I recommend that anyone wanting to handle a firearm take a firearm safety or hunters education course. These courses teach how firearms work and safe practices to exercise while handling a firearm.
- Why do you believe that hunting is good past time for parents to enjoy with their children?
I believe hunting is one of the best past times that a parent/adult can enjoy with a child. It is a great time to learn about nature and the importance to conserving wildlife. Hunting isn’t only about the harvest. To me, it’s about enjoying what God has given us and passing it on. I still remember going hunting with my dad when I was a kid.
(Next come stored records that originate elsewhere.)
(* ===== verification/ParserTree.v ===== *)
(** What the parser promises of the tree it returns: every child of a node is of the sort that
    the later phases expect there, no node stands for an error, and every span lies in the
    file. *)
From S2P Require Import Prelude Token Types Source Lexer Literal Ast ParserState ParserExpr ParserDecl.

(** ** Sorts *)

Definition node_is (f : NodeAs -> bool) (n : Node) : bool :=
  match n with mkNode a _ _ => f a | NullNode => false end.

Definition expression_node (a : NodeAs) : bool :=
  match a with
  | NODE_NUMBER _ | NODE_IDENT _ | NODE_STRING _ | NODE_CHAR _ | NODE_BOOL _ | NODE_NULL
  | NODE_CAST _ _ _ | NODE_UNARY _ _ | NODE_BINARY _ _ _ | NODE_INC_DEC _ _ _
  | NODE_ASSIGN _ _ | NODE_COMPOUND_ASSIGN _ _ _ | NODE_CALL _ _ _ | NODE_FIELD _ _ _
  | NODE_INDEX _ _ | NODE_TYPE_REF _ | NODE_STRUCT_INIT _ _ _ _ | NODE_ARRAY_LITERAL _ _
  | NODE_IF_EXPR _ _ _ => true
  | _ => false
  end.

Definition statement_node (a : NodeAs) : bool :=
  match a with
  | NODE_BLOCK _ | NODE_EXPR_STMT _ | NODE_STATIC_ASSERT _ _ | NODE_ASM _ _ _ _ _
  | NODE_PACK_FOR _ _ _ | NODE_VAR_DECL _ _ _ | NODE_VAR_DECL_GROUP _ | NODE_FUNC_DECL _ _ _
  | NODE_STRUCT_DECL _ _ _ | NODE_ENUM_DECL _ _ _ _ | NODE_CONST_DECL _ _ _
  | NODE_IF _ _ _ _ | NODE_SWITCH _ _ | NODE_RETURN _ | NODE_DEFER _ | NODE_WHILE _ _
  | NODE_FOR _ _ _ | NODE_BREAK | NODE_CONTINUE => true
  | _ => false
  end.

Definition is_expression : Node -> bool := node_is expression_node.
Definition is_statement : Node -> bool := node_is statement_node.
Definition is_argument : Node -> bool :=
  node_is (fun a => match a with NODE_PACK_EXPANSION _ => true | _ => expression_node a end).
Definition is_top_level : Node -> bool :=
  node_is (fun a => match a with
                    | NODE_MODULE_DECL _ | NODE_IMPORT_DECL _ _ => true
                    | _ => statement_node a
                    end).
Definition is_block : Node -> bool :=
  node_is (fun a => match a with NODE_BLOCK _ => true | _ => false end).
Definition is_if : Node -> bool :=
  node_is (fun a => match a with NODE_IF _ _ _ _ => true | _ => false end).
Definition is_expr_stmt : Node -> bool :=
  node_is (fun a => match a with NODE_EXPR_STMT _ => true | _ => false end).
Definition is_string : Node -> bool :=
  node_is (fun a => match a with NODE_STRING _ => true | _ => false end).
Definition is_ident : Node -> bool :=
  node_is (fun a => match a with NODE_IDENT _ => true | _ => false end).
Definition is_param : Node -> bool :=
  node_is (fun a => match a with NODE_FUNC_PARAM_DECL _ _ _ => true | _ => false end).
Definition is_struct_field : Node -> bool :=
  node_is (fun a => match a with NODE_STRUCT_FIELD_DECL _ _ => true | _ => false end).
Definition is_func : Node -> bool :=
  node_is (fun a => match a with NODE_FUNC_DECL _ _ _ => true | _ => false end).
Definition is_enum_member : Node -> bool :=
  node_is (fun a => match a with NODE_ENUM_MEMBER _ _ => true | _ => false end).
Definition is_field_init : Node -> bool :=
  node_is (fun a => match a with NODE_FIELD_INIT _ _ => true | _ => false end).
Definition is_switch_case : Node -> bool :=
  node_is (fun a => match a with NODE_SWITCH_CASE _ _ _ => true | _ => false end).

Definition if_any (f : Node -> bool) (o : option Node) : bool :=
  match o with Some n => f n | None => true end.

(** ** The shape of a node *)

Definition is_unary_operator (op : TokenType) : bool :=
  match op with
  | TOK_MINUS | TOK_BANG | TOK_TILDE | TOK_MOVE | TOK_AND | TOK_STAR | TOK_DISCARD => true
  | _ => false
  end.

Definition is_compound_operator (op : TokenType) : bool :=
  is_assignment_operator op && negb (bool_decide (op = TOK_EQUAL)).

Definition is_increment_operator (op : TokenType) : bool :=
  bool_decide (op = TOK_PLUS_PLUS) || bool_decide (op = TOK_MINUS_MINUS).

(** The declarations of a group after the first have a copy of its initializer. *)
Definition group_shape (garbage : Garbage) (file : SourceSpan -> Prop) (ds : list Node) : Prop :=
  exists t x i s e rest,
    ds = mkNode (NODE_VAR_DECL (Some t) x i) s e :: rest /\ rest <> []
    /\ Forall (fun d => exists x' s' e',
         d = mkNode (NODE_VAR_DECL (Some t) x' (cloned_initializer garbage i)) s' e'
         /\ file s') rest.

Definition node_shape (garbage : Garbage) (file : SourceSpan -> Prop) (a : NodeAs) : Prop :=
  match a with
  | NODE_NUMBER (LITERAL_INTEGER v) => 0 <= v <= UINT64_MAX
  | NODE_CAST _ _ e | NODE_FIELD e _ _ | NODE_FIELD_INIT _ e
  | NODE_CONST_DECL _ _ e | NODE_PACK_EXPANSION e | NODE_EXPR_STMT e => is_expression e
  | NODE_UNARY op e => is_unary_operator op && is_expression e
  | NODE_BINARY op l r => (0 <? get_precedence op)%nat && is_expression l && is_expression r
  | NODE_INC_DEC op t _ => is_increment_operator op && is_assignable t && is_expression t
  | NODE_ASSIGN t v => is_assignable t && is_expression t && is_expression v
  | NODE_COMPOUND_ASSIGN op t v =>
      is_compound_operator op && is_assignable t && is_expression t && is_expression v
  | NODE_BLOCK ss => forallb is_statement ss
  | NODE_STATIC_ASSERT c m => is_expression c && if_any is_string m
  | NODE_ASM _ _ o inputs _ => is_expression o && forallb (fun i => is_expression i.2) inputs
  | NODE_PACK_FOR _ p b => is_ident p && is_block b
  | NODE_CALL f ts args => is_expression f && forallb is_argument args
  | NODE_INDEX o i => is_expression o && is_expression i
  | NODE_PROGRAM ss => forallb is_top_level ss
  | NODE_VAR_DECL t _ i =>
      (bool_decide (is_Some t) || bool_decide (is_Some i)) && if_any is_expression i
  | NODE_VAR_DECL_GROUP ds => group_shape garbage file ds
  | NODE_FUNC_DECL info ps b =>
      bool_decide (is_Some (func_return_type info)) && forallb is_param ps
      && (negb (func_is_variadic info) || (0 <? length ps)%nat)
      && match b with
         | Some b => is_block b && bool_decide (func_linkage info = FUNCTION_LINKAGE_COGLET)
         | None => bool_decide (func_linkage info = FUNCTION_LINKAGE_EXTERN_C)
         end
  | NODE_STRUCT_DECL info fs ms =>
      forallb is_struct_field fs && forallb is_func ms
      && (negb (struct_is_incomplete_ info) || ((length fs =? 0) && (length ms =? 0))%nat)
  | NODE_ENUM_DECL _ _ ms _ => forallb is_enum_member ms
  | NODE_ENUM_MEMBER _ v | NODE_RETURN v => if_any is_expression v
  | NODE_STRUCT_INIT _ _ _ fs => forallb is_field_init fs
  | NODE_ARRAY_LITERAL es zero => forallb is_expression es && (negb zero || (length es =? 0)%nat)
  | NODE_IF c t e _ =>
      is_expression c && is_block t && if_any (fun n => is_block n || is_if n) e
  | NODE_IF_EXPR c t e => is_expression c && is_expression t && is_expression e
  | NODE_SWITCH e cs => is_expression e && forallb is_switch_case cs
  | NODE_SWITCH_CASE v b d =>
      if_any is_expression v && is_statement b && Bool.eqb d (negb (bool_decide (is_Some v)))
  | NODE_DEFER s => is_block s || is_expr_stmt s
  | NODE_WHILE c b => is_expression c && is_block b
  | NODE_FOR c p b => if_any is_expression c && if_any is_expression p && is_block b
  | NODE_ERROR _ => False
  | _ => True
  end.

(** The children that are parsed: a group has the copies checked by its shape. *)
Definition parsed_children (a : NodeAs) : list Node :=
  match a with
  | NODE_VAR_DECL_GROUP ds => take 1 ds
  | _ => children a
  end.

Inductive well_formed (garbage : Garbage) (file : SourceSpan -> Prop) : Node -> Prop :=
| well_formed_node a s e :
    node_shape garbage file a -> file s ->
    Forall (well_formed garbage file) (parsed_children a) ->
    well_formed garbage file (mkNode a s e).
(* ===== verification/ParserDeclSpec.v ===== *)
(** The declarations of ParserDecl.v keep the contract of ParserRules.v. *)
From S2P Require Import Prelude Token Types Source Lexer Literal Ast ParserState ParserExpr ParserDecl ParserTree ParserSpec ParserRules ParserExprSpec.

Section Declarations.
Context (garbage : Garbage) (src : list ascii) (fid : Z) (Hsrc : buffer_ok src).
Context (n : nat) (g : Grammar) (Hg : good garbage src fid n g).
Abbreviation sorted := (sorted garbage src fid).
Abbreviation yields := (yields garbage src fid).
Abbreviation yields_from := (yields_from garbage src fid).
Abbreviation yields_list := (yields_list garbage src fid).
Abbreviation yields_option := (yields_option garbage src fid).

(** ** Variables and constants *)

Lemma parse_group_names_spec first :
  Spec src fid (parse_group_names first) (fun _ => token_in src fid first)
    (or_error (fun p names p' => exists rest, names = first :: rest
       /\ Forall (token_in src fid) rest
       /\ (type (p_current p) = TOK_COMMA -> errors p' = errors p -> rest <> []))).
Proof.
  intros p Hinv Hfirst. unfold parse_group_names, or_error.
  ploop (fun names p' => exists rest, names = first :: rest /\ Forall (token_in src fid) rest
    /\ (type (p_current p) = TOK_COMMA -> p' = p \/ rest <> [])).
  { exists []. split_and!; [done..|]. intros _. by left. }
  psteps; try pdone.
  - split; [pafter|]. split; [|lia]. exists (x ++ [p_current p1]). subst a.
    split; [done|]. split; [apply Forall_app; split; [done|]; apply Forall_singleton; ppre|].
    intros _. right. by destruct x.
  - split; [pafter|]. split; [pafter|]. exists x. split_and!; [done..|]. intros Hc _.
    destruct (H1 Hc) as [->|]; done.
Qed.

Definition group_decl (type : SourceType) (initializer : option Node) (d : Node) : Prop :=
  exists x s e, d = mkNode (NODE_VAR_DECL (Some type) x initializer) s e /\ in_file src fid s.

Lemma group_declarations_spec type initializer names :
  Spec src fid (group_declarations garbage type initializer names)
    (fun _ => Forall (token_in src fid) names)
    (fun p ds p' => p' = p /\ length ds = length names
                    /\ Forall (group_decl type initializer) ds).
Proof.
  intros p Hinv Hnames. revert p Hinv. induction Hnames as [|t names Ht _ IH]; intros p Hinv;
    cbn [group_declarations]; psteps; [pdone|].
  eapply pwp_mono; [by apply IH|]. cbv beta. intros ds p' (Hafter & -> & Hlen & Hds).
  psteps. split; [pafter|]. split_and!; [done | cbn; lia|].
  constructor; [|done]. eexists _, _, _. split; [done | ppre].
Qed.

Lemma optional_initializer_spec :
  Spec src fid (optional_initializer g) (within (S n)) (yields_option is_expression).
Proof. intros p Hinv Hn. unfold optional_initializer. psteps; pdone. Qed.
#[local] Hint Resolve parse_group_names_spec group_declarations_spec optional_initializer_spec
  : pspec.
Scheme expr_mind := Induction for expr Sort Prop
with arguments_mind := Induction for arguments Sort Prop
with argument_list_mind := Induction for argument_list Sort Prop.

Combined Scheme expr_mutind from expr_mind, arguments_mind, argument_list_mind.
End Grammar.

(** ** The tokens the parser reads *)

(** The next tokens of [p] are [ts]; behind them the parser is in [p']. *)
Inductive reads : Parser -> list Token -> Parser -> Prop :=
| reads_nil p : reads p [] p
| reads_cons p t p1 ts p2 :
    p_current p = t -> type t <> TOK_EOF -> advance p = POk tt p1 -> reads p1 ts p2 ->
    reads p (t :: ts) p2.

(** The tokens that extend an expression. *)
Definition postfix_operator (ty : TokenType) : bool :=
  match ty with
  | TOK_COLON_COLON | TOK_LPAREN | TOK_DOT | TOK_LBRACKET | TOK_PLUS_PLUS | TOK_MINUS_MINUS
  | TOK_LBRACE => true
  | _ => false
  end.

Definition extends (ty : TokenType) : bool :=
  postfix_operator ty || (0 <? get_precedence ty)%nat || is_assignment_operator ty.

(** ** Runs of the parser *)

Lemma bind_ok {A B} (m : P A) (k : A -> P B) p a p1 :
  m p = POk a p1 -> (m ≫= k) p = k a p1.
Proof. unfold mbind, P_bind. by intros ->. Qed.

Lemma match_no ty p : type (p_current p) <> ty -> match_ ty p = POk false p.
Proof.
  intros Hne. unfold match_. rewrite (bind_ok _ _ p false p); [done|].
  unfold check, get. by rewrite bool_decide_eq_false_2.
Qed.

Lemma match_yes ty p p1 :
  type (p_current p) = ty -> advance p = POk tt p1 -> match_ ty p = POk true p1.
Proof.
  intros Hty Hadv. unfold match_. rewrite (bind_ok _ _ p true p).
  - by rewrite (bind_ok _ _ p tt p1).
  - unfold check, get. by rewrite bool_decide_eq_true_2.
Qed.
(* ===== verification/Layout.v ===== *)
(** Object layout ([src/target/target_layout.c]): sizes and alignments of types.

    [uint64_t] quantities are integers in [0, 2^64).  A [Type *] is an index into a
    type store; [stack[0 .. depth)] is the list of the aggregate types being laid
    out, innermost first.  The recursion takes fuel; [Diverged] is the answer when it
    runs out and [Dangling] when a pointer leaves the store.  Messages are complete;
    the code truncates them to the caller's buffer. *)
From S2P Require Import Prelude Types Target.

Record TargetLayout : Set := mkLayout {
  size : Z;
  align : Z;
}.

Inductive layout_result : Set :=
| LaidOut (l : TargetLayout)
| Failed (message : string)
| Dangling
| Diverged.

(** [if (!f(..., &l)) return 0;] *)
Definition lbind (m : layout_result) (k : TargetLayout -> layout_result) : layout_result :=
  match m with
  | LaidOut l => k l
  | Failed message => Failed message
  | Dangling => Dangling
  | Diverged => Diverged
  end.

(** The least multiple of [al] from [value] on; [None] is the failure return. *)
Definition round_up (value al : Z) : option Z :=
  if (al =? 0) || (UINT64_MAX - u64 (al - 1) <? value) then None
  else Some (u64 (u64 (u64 (value + al) - 1) / al * al)).

Definition scalar_align (target : TargetInfo) (bits : Z) : Z :=
  if bits =? 8 then scalar_align_8_bytes target
  else if bits =? 16 then scalar_align_16_bytes target
  else if bits =? 32 then scalar_align_32_bytes target
  else if bits =? 64 then scalar_align_64_bytes target
  else 0.

Definition slice_layout (target : TargetInfo) : layout_result :=
  let pointer := mkLayout (pointer_bits target / 8) (pointer_align_bytes target) in
  let length := mkLayout (pointer_bits target / 8) (scalar_align target (pointer_bits target)) in
  match round_up (size pointer) (align length) with
  | None => Failed "slice layout size overflows"
  | Some offset =>
      if UINT64_MAX - size length <? offset then Failed "slice layout size overflows"
      else
        let sz := u64 (offset + size length) in
        let al := if align length <? align pointer then align pointer else align length in
        match round_up sz al with
        | None => Failed "slice layout size overflows"
        | Some total => LaidOut (mkLayout total al)
        end
  end.

Section fields.

(** The recursive call on a member type. *)
Context (layout_of : TypePtr -> layout_result).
It’s memories I’ll never forget, and I look forward to making more memories with my children.
- How have you been involved with the aspect hunter’s safety?
I have been teaching hunters’ safety for the past eight years, but I have been practicing it since I was taken on my first hunt.
- In your opinion, what is the number one safety precaution to remember while hunting?
To stay safe while hunting, you need to practice safe muzzle control, identify your target, don’t hunt alone and inspect all tree stands before attempting to hunt from them. Majority of injuries and fatalities that have ocurred while hunting, are tree stand related.
- Here’s a scenario: Say a father would like to take his son hunting, but his mother is skeptical; what is your advice to maintaining a happy medium between parents when it comes to taking a child hunting?
Both parents and the child should have a say in this. The most important part is making sure that the child actually wants to hunt. If they do I would explain that hunting is one of the safest outdoor activities that a child can take part in. They are 25 times more likely to be hurt or injured riding their bike or cheerleading, than hunting. I would explain to the mother that this is a great bonding opportunity, and I would invite her as well.